* Task objective:
Go through the entries below and print, exactly, the lines starting at the one with "children_value_sum n !! k = Some w /\" and ending at the one with "children_visits n2 !!", keeping both ends and no others.

* Given data:

Lemma wf_set_children_virtual_loss cap n k x :
  wf cap n -> np.is_int32 x -> wf cap (set_children_virtual_loss (<[k:=x]> (children_virtual_loss n)) n).
Proof.
  intros [] Hx. split; simpl; try done.
  - by rewrite length_insert.
  - by apply Forall_insert.
Qed.

Lemma add_virtual_loss_wf cap n index k :
  wf cap n -> index_of cap index = Some k -> wf cap (state_of (add_virtual_loss index n)).
Proof.
  intros Hwf Hk. pose proof Hwf as [Li Lv Lc Lp Ll Ls Lz Fc Fl Hn Ha].
  destruct (lookup_lt_is_Some_2 (children_virtual_loss n) k) as [l Hl].
  { apply index_of_lt in Hk. lia. }
  rewrite (add_virtual_loss_Return n index k l) by (by rewrite ?Ll). simpl.
  apply (wf_set_children_virtual_loss cap (set_virtual_loss (virtual_loss n + 1) n)).
  - by apply wf_set_virtual_loss.
  - apply wrap_int32_range.
Qed.

Lemma update_child_value_wf cap n index k value :
  wf cap n -> index_of cap index = Some k ->
  wf cap (state_of (update_child_value index value n)).
Proof.
  intros Hwf Hk. pose proof Hwf as [Li Lv Lc Lp Ll Ls Lz Fc Fl Hn Ha].
  pose proof (index_of_lt _ _ _ Hk) as Hlt.
  destruct (lookup_lt_is_Some_2 (children_virtual_loss n) k) as [l Hl]; [lia|].
  destruct (lookup_lt_is_Some_2 (children_visits n) k) as [c Hc]; [lia|].
  destruct (lookup_lt_is_Some_2 (children_value_sum n) k) as [w Hw]; [lia|].
  rewrite (update_child_value_Return cap n index k value w c l) by done.
  split; simpl; rewrite ?length_insert; try done.
  - apply Forall_insert; [done|apply wrap_int32_range].
  - apply Forall_insert; [done|apply wrap_int32_range].
Qed.

(** C1 (amended). On a node whose arrays have [cap] slots, for a subscript
    [index] that denotes slot [k] and any [value]: [add_virtual_loss index]
    adds exactly 1 to [virtual_loss] and adds 1 to
    [children_virtual_loss[k]] in [np.int32] arithmetic (exactly 1 while
    the cell is below [2^31 - 1]); a following [update_child_value index
    value] gives [children_virtual_loss] its value from before
    [add_virtual_loss], adds 1 to [children_visits[k]] in [np.int32]
    arithmetic (exactly 1 below [2^31 - 1]) and makes
    [children_value_sum[k]] the binary64 sum of its old value and [value];
    [update_node_value value] makes [node_value_sum] the binary64 sum of
    its old value and [value], adds 1 to [node_visits] and takes 1 from
    [virtual_loss]; after the three calls both virtual-loss counters hold
    their original values. *)
Theorem virtual_loss_round_trip cap n index k value :
  wf cap n -> index_of cap index = Some k ->
  exists l c w n1 n2 n3,
    children_virtual_loss n !! k = Some l /\
    children_visits n !! k = Some c /\
    children_value_sum n !! k = Some w /\
    add_virtual_loss index n = Return tt n1 /\
    virtual_loss n1 = virtual_loss n + 1 /\
    children_virtual_loss n1 !! k = Some (np.add_int32 l 1) /\
    (l < np.int32_max -> np.add_int32 l 1 = l + 1) /\
    update_child_value index value n1 = Return tt n2 /\
    children_virtual_loss n2 = children_virtual_loss n /\
    children_visits n2 !! k = Some (np.add_int32 c 1) /\
    (c < np.int32_max -> np.add_int32 c 1 = c + 1) /\
    children_value_sum n2 !! k = Some (w + value)%float /\
    update_node_value value n2 = Return tt n3 /\
    node_value_sum n3 = (node_value_sum n + value)%float /\
    node_visits n3 = node_visits n + 1 /\
    virtual_loss n3 = virtual_loss n1 - 1 /\
    virtual_loss n3 = virtual_loss n /\
    children_virtual_loss n3 = children_virtual_loss n.
Proof.
  intros Hwf Hk. pose proof Hwf as [Li Lv Lc Lp Ll Ls Lz Fc Fl Hn Ha].
  pose proof (index_of_lt _ _ _ Hk) as Hlt.
  destruct (lookup_lt_is_Some_2 (children_virtual_loss n) k) as [l Hl]; [lia|].
  destruct (lookup_lt_is_Some_2 (children_visits n) k) as [c Hc]; [lia|].
  destruct (lookup_lt_is_Some_2 (children_value_sum n) k) as [w Hw]; [lia|].
  assert (Hl32 : np.is_int32 l) by (by apply (Forall_lookup_1 _ _ _ _ Fl Hl)).
  assert (Hc32 : np.is_int32 c) by (by apply (Forall_lookup_1 _ _ _ _ Fc Hc)).
  pose proof (add_virtual_loss_Return n index k l) as Hadd.
  rewrite Ll in Hadd. specialize (Hadd Hk Hl).
  set (n1 := set_children_virtual_loss _ _) in Hadd.
  assert (Hwf1 : wf cap n1).
  { apply (wf_set_children_virtual_loss cap (set_virtual_loss (virtual_loss n + 1) n)).
    - by apply wf_set_virtual_loss.
    - apply wrap_int32_range. }
  assert (Hl1 : children_virtual_loss n1 !! k = Some (np.add_int32 l 1)).
  { unfold n1. simpl. apply list_lookup_insert_eq. lia. }
  pose proof (update_child_value_Return cap n1 index k value w c _ Hwf1 Hk Hw Hc Hl1) as Hupd.
  set (n2 := set_children_virtual_loss _ _) in Hupd.
  assert (Hrestore : children_virtual_loss n2 = children_virtual_loss n).
  { unfold n2, n1. simpl. rewrite sub_add_int32 by done.
    rewrite list_insert_insert_eq. by apply list_insert_id. }
  exists l, c, w, n1, n2.
  eexists. repeat match goal with |- _ /\ _ => split end; try done.
  - by apply add_int32_exact.
  - unfold n2. simpl. apply list_lookup_insert_eq. lia.
  - by apply add_int32_exact.
  - unfold n2. simpl. apply list_lookup_insert_eq. lia.
  - simpl. lia.
Qed.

* Reply to the exercise:
    children_value_sum n !! k = Some w /\
    add_virtual_loss index n = Return tt n1 /\
    virtual_loss n1 = virtual_loss n + 1 /\
    children_virtual_loss n1 !! k = Some (np.add_int32 l 1) /\
    (l < np.int32_max -> np.add_int32 l 1 = l + 1) /\
    update_child_value index value n1 = Return tt n2 /\
    children_virtual_loss n2 = children_virtual_loss n /\
    children_visits n2 !! k = Some (np.add_int32 c 1) /\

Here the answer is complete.